I am very excited about using nushell everyday

From the moment I saw the intro video I found it very appealing. It takes the best of bash(in unix) and powershell. I will assume you could totally relate to the bash part of that sentence.

What's best in powershell?

I like the structural data flow in powershell. Since powershell commands aren't as well named for casual and quick scripting, it doesn't look good. But my OOP brain that could not master regex or awk in a decade was attracted to the named, associative data structures moving through the command pipeline.

I remember the first time I was trying to find the last modified file in a directory in a terminal running bash. I knew ls and I knew sort. I was totally in awe of the unix philosophy - individual programs doing only one thing and doing it well, composing different programs to solve complicated problems. So I tried

$ ls | sort
ls and sort in bash

🤔: Oh! ls only outputs names. So I should use ll in this case

$ ll | sort

🤔: But how do I tell the sort command which property to use for sorting? Does it use size? Does it use the file name?

I was obviously missing something. I found the answer with a quick Google. There is a -t flag on ls

So ls also does sorting. That's... not... simple... right?

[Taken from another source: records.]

(** One round from [target]: if it fails there is no common value from the
    target on; otherwise every posting has moved to a value between the target
    and the new target, which is an available value if it was raised, and
    allEqual says that nothing was. *)
Lemma seek_round_spec ps : forall cls target ae,
  reps ps cls -> 0 < target < pbound (P := P) ->
  match seek_round target ae ps with
  | (true, (target', ae'), ps') =>
      exists cls', reps ps' cls' /\ Forall2 (moved target target') cls cls' /\
        target <= target' < pbound (P := P) /\
        (target' = target \/ Exists (fun cl => target' ∈ avail cl.1 cl.2) cls) /\
        (ae' = true -> ae = true /\ target' = target) /\ (target' = target -> ae' = ae) /\
        (forall y, common cls y -> target <= y -> target' <= y)
  | (false, _, _) => forall y, common cls y -> y < target
  end.
Proof.
  induction ps as [|p ps IH]; intros cls target ae Hreps Ht; cbn [seek_round].
  { apply Forall2_nil_inv_l in Hreps as ->. exists []. split_and!; try done || lia; [constructor..|by left]. }
  apply Forall2_cons_inv_l in Hreps as ([c l] & cls0 & Hp & Hreps & ->). cbn [fst snd] in Hp.
  pose proof (prep_ok p c l Hp) as [Hs Hb]. pose proof (pSeek_rep p c l target Hp Ht) as Hseek.
  pose proof (seek_list_spec target c l Hs) as Hspec. destruct (seek_list target c l) as [[x r]|].
  2: { destruct Hseek as (p' & -> & _). intros y Hy. apply Forall_cons in Hy as [Hy _]. by apply Hspec. }
  destruct Hseek as (p' & -> & Hp'). destruct Hspec as (Hx & Hxin & Hsx & Hiff).
  rewrite (pAt_rep _ _ _ Hp'). rewrite Forall_forall in Hb. pose proof (Hb _ Hxin) as Hxb.
  set (t1 := Z.max target x).
  assert (Ht1 : (if target <? x then (x, false) else (target, ae))
    = (t1, if target <? x then false else ae)) by (unfold t1; destruct (Z.ltb_spec target x); f_equal; lia).
  rewrite Ht1. clear Ht1. specialize (IH cls0 t1 (if target <? x then false else ae) Hreps).
  destruct (seek_round t1 _ ps) as [[ok [t' ae']] ps']. destruct ok.
  - destruct IH as (cls' & Hr' & Hm & Ht' & Hex & Hae & Hae2 & Hy); [lia|].
    exists ((Some x, r) :: cls'). split_and!.
    + by constructor.
    + constructor; [|eapply Forall2_moved_weaken; [| |exact Hm]; lia].
      exists x, r. cbn [fst snd]. split_and!; [done|lia|lia| |].
      * intros y Hy'. by apply Hiff.
      * intros y Hy' Hle. apply Hiff. split; [done|lia].
    + lia.
    + lia.
    + destruct Hex as [->|Hex]; [|right; by apply Exists_cons_tl].
      unfold t1. destruct (Z.max_spec target x) as [[_ ->]|[_ ->]]; [|by left]. right. by apply Exists_cons_hd.
    + intros E. destruct (Hae E) as [Hae' ->]. destruct (Z.ltb_spec target x); [done|]. split; [done|lia].
    + intros ->. rewrite Hae2 by lia. destruct (Z.ltb_spec target x); [lia|done].
    + intros y Hcom Hle. apply Forall_cons in Hcom as [Hy1 Hcom]. apply Hy; [done|].
      assert (y ∈ x :: r) as Hyx by (apply Hiff; done). apply elem_of_cons in Hyx as [->|Hyr]; [lia|].
      apply StronglySorted_inv in Hsx as [_ Hsx]. rewrite Forall_forall in Hsx. specialize (Hsx _ Hyr). lia.
  - intros y Hcom. apply Forall_cons in Hcom as [Hy1 Hcom].
    specialize (IH ltac:(lia) y Hcom). destruct (decide (y < target)) as [|Hge]; [done|].
    assert (y ∈ x :: r) as Hyx by (apply Hiff; split; [done|lia]). apply elem_of_cons in Hyx as [->|Hyr]; [lia|].
    apply StronglySorted_inv in Hsx as [_ Hsx]. rewrite Forall_forall in Hsx. specialize (Hsx _ Hyr). lia.
Qed.

(** How many available values lie above the target: the measure of the loop. *)
Definition above (target : Z) (cls : list pos) : nat :=
  sum_list_with (fun cl => length (filter (fun y => target < y) (avail cl.1 cl.2))) cls.

Lemma sub_length (l l' : list Z) : NoDup l' -> (forall x, x ∈ l' -> x ∈ l) -> (length l' <= length l)%nat.
Proof.
  intros Hnd Hsub. apply NoDup_incl_length; [by apply NoDup_ListNoDup|].
  intros x Hx. apply list_elem_of_In, Hsub. by apply list_elem_of_In.
Qed.

Lemma above_moved lo target target' cl cl' :
  StronglySorted Z.lt (avail cl.1 cl.2) -> StronglySorted Z.lt (avail cl'.1 cl'.2) ->
  moved lo target' cl cl' -> target < target' ->
  let n := length (filter (fun y => target < y) (avail cl.1 cl.2)) in
  let n' := length (filter (fun y => target' < y) (avail cl'.1 cl'.2)) in
  (n' <= n)%nat /\ (target' ∈ avail cl.1 cl.2 -> (n' < n)%nat).
Proof.
  intros Hs Hs' (x & r & -> & _ & Hsub & _) Hlt n n'. cbn [fst snd] in *.
  assert (Hnd : NoDup (filter (fun y => target' < y) (x :: r))) by (by apply sorted_NoDup, sorted_filter).
  split.
  - apply sub_length; [done|]. intros y [Hy Hin]%list_elem_of_filter. apply list_elem_of_filter.
    split; [lia|by apply Hsub].
  - intros Hin. change (length (target' :: filter (fun y => (target' < y)%Z) (x :: r)) <= n)%nat.
    apply sub_length.
    + constructor; [|done]. intros [? _]%list_elem_of_filter. lia.
    + intros y [->|[Hy Hin']%list_elem_of_filter]%elem_of_cons; apply list_elem_of_filter.
      * done.
      * split; [lia|by apply Hsub].
Qed.

Lemma reps_sorted ps cls : reps ps cls -> Forall (fun cl => StronglySorted Z.lt (avail cl.1 cl.2)) cls.
Proof. induction 1 as [|p cl ps cls Hp _ IH]; constructor; [|done]. by apply (prep_ok p). Qed.

Lemma above_decreases lo target target' cls cls' :
  Forall (fun cl => StronglySorted Z.lt (avail cl.1 cl.2)) cls ->
  Forall (fun cl => StronglySorted Z.lt (avail cl.1 cl.2)) cls' ->
  Forall2 (moved lo target') cls cls' -> target < target' ->
  (above target' cls' <= above target cls)%nat /\
  (Exists (fun cl => target' ∈ avail cl.1 cl.2) cls -> (above target' cls' < above target cls)%nat).
Proof.
  intros Hs Hs' Hm Hlt. induction Hm as [|cl cl' cls cls' Hcl _ IH].
  { split; [done|]. by intros ?%Exists_nil. }
  apply Forall_cons in Hs as [Hs1 Hs], Hs' as [Hs1' Hs']. destruct (IH Hs Hs') as [IH1 IH2].
  destruct (above_moved lo target target' cl cl' Hs1 Hs1' Hcl Hlt) as [H1 H2].
  unfold above in *. cbn [sum_list_with]. split; [lia|]. intros [Hin|Hex]%Exists_cons; [specialize (H2 Hin)|specialize (IH2 Hex)]; lia.
Qed.

Lemma common_moved lo target' cls cls' y :
  Forall2 (moved lo target') cls cls' ->
  (common cls' y -> common cls y) /\ (common cls y -> target' <= y -> common cls' y).
Proof.
  unfold common. induction 1 as [|cl cl' cls cls' (x & r & -> & _ & Hsub & Hkeep) _ [IH1 IH2]]; [done|].
  rewrite !Forall_cons. cbn [fst snd]. split.
  - intros [H1 H2]. split; [by apply Hsub|by apply IH1].
  - intros [H1 H2] Hle. split; [by apply Hkeep|by apply IH2].
Qed.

You get the point. So let's see how it works in powershell

$ Get-ChildItem | Sort-Object -Property LastWriteTime -Descending

I told you it doesn't look good. Ok, you can make it slightly better with the built in aliases and lowercase letters, but the most good looking you can get is

$ ls | sort-object -property lastwritetime -descending
last modified files in powershell
What is happening here?

Unlike plain strings in bash, in powershell we deal with structured data. ls outputs a table with columns - Mode, LastWriteTime, Length and Name. Which I can use further in the command pipeline to tell the sort-object command to sort the table using lastwritetime property

It doesn't look like the most convenient to type but I can understand how this works and use it in more places for solving more problems than the -t flag on ls.

So... Nushell

This is how you do the same thing in nu

$ ls | sort-by -r modified

Just like powershell, ls outputs a table

ls in nushell

But the names are much better. They bring the comfort and fun that was missing in using powershell. As I said, best of both worlds. Nushell's homepage has an even better example.

ls in nushell

I am also excited about the speed

powershell was very slow to start. I guess it's mostly because of the plugins I am importing in my profile but it takes 1500ms+ to initiliaze after a restart, and ~1000ms for every new tab I open in my terminal.

powershell startup message with 969ms initialization time

This is after I have spent some time profiling and optimizing. I removed a few plugins that were good to have but not must haves.

I have been living with this for well over an year. Why you ask? Because I hate lock in. I remember watching all the sensible features Microsoft was bringing to Windows that were aimed directly at developers and wanting to give it a try. And then I realized I actually can't, with my current workflow. It's a long boring journey that we can talk later. But powershell was the only cross platform shell I could find to have a consistent workflow between my PC at home and my office Mac.

And nu startup in less than 100ms after I have configured it to my liking with largely same behaviors.

nushell startup message with 94ms startup time

Besides startup, the speed while usage isn't much different. It's barely noticeable and I won't be surprised if powershell beats nu in a few cases. But being ready to type as soon as I press the short cut for new tab, feels very nice.

I also have vi mode on the command line. I don't have to Google "move the cursor back word by word in command line" anymore.

⚠️

I am still a noob in bash and powershell. And I am a mega noob in nushell. It feels like a pre-honeymoon phase with nu. So there is a lot of adulation right now. It's likely that there are a lot of sour learnings to follow. Plain text is definitely simpler than tables. So maybe we are just moving complexity here. Or this is a very good abstraction and a lot of things improve. Time will tell.

If you are as intrigued by nushell as I am and want to give it a spin, I will warn you about one key thing - The language that is used for configuration and scripting - nu is not locked yet. They intend to evolve it and mercilessly break things until 1.0. You've been warned.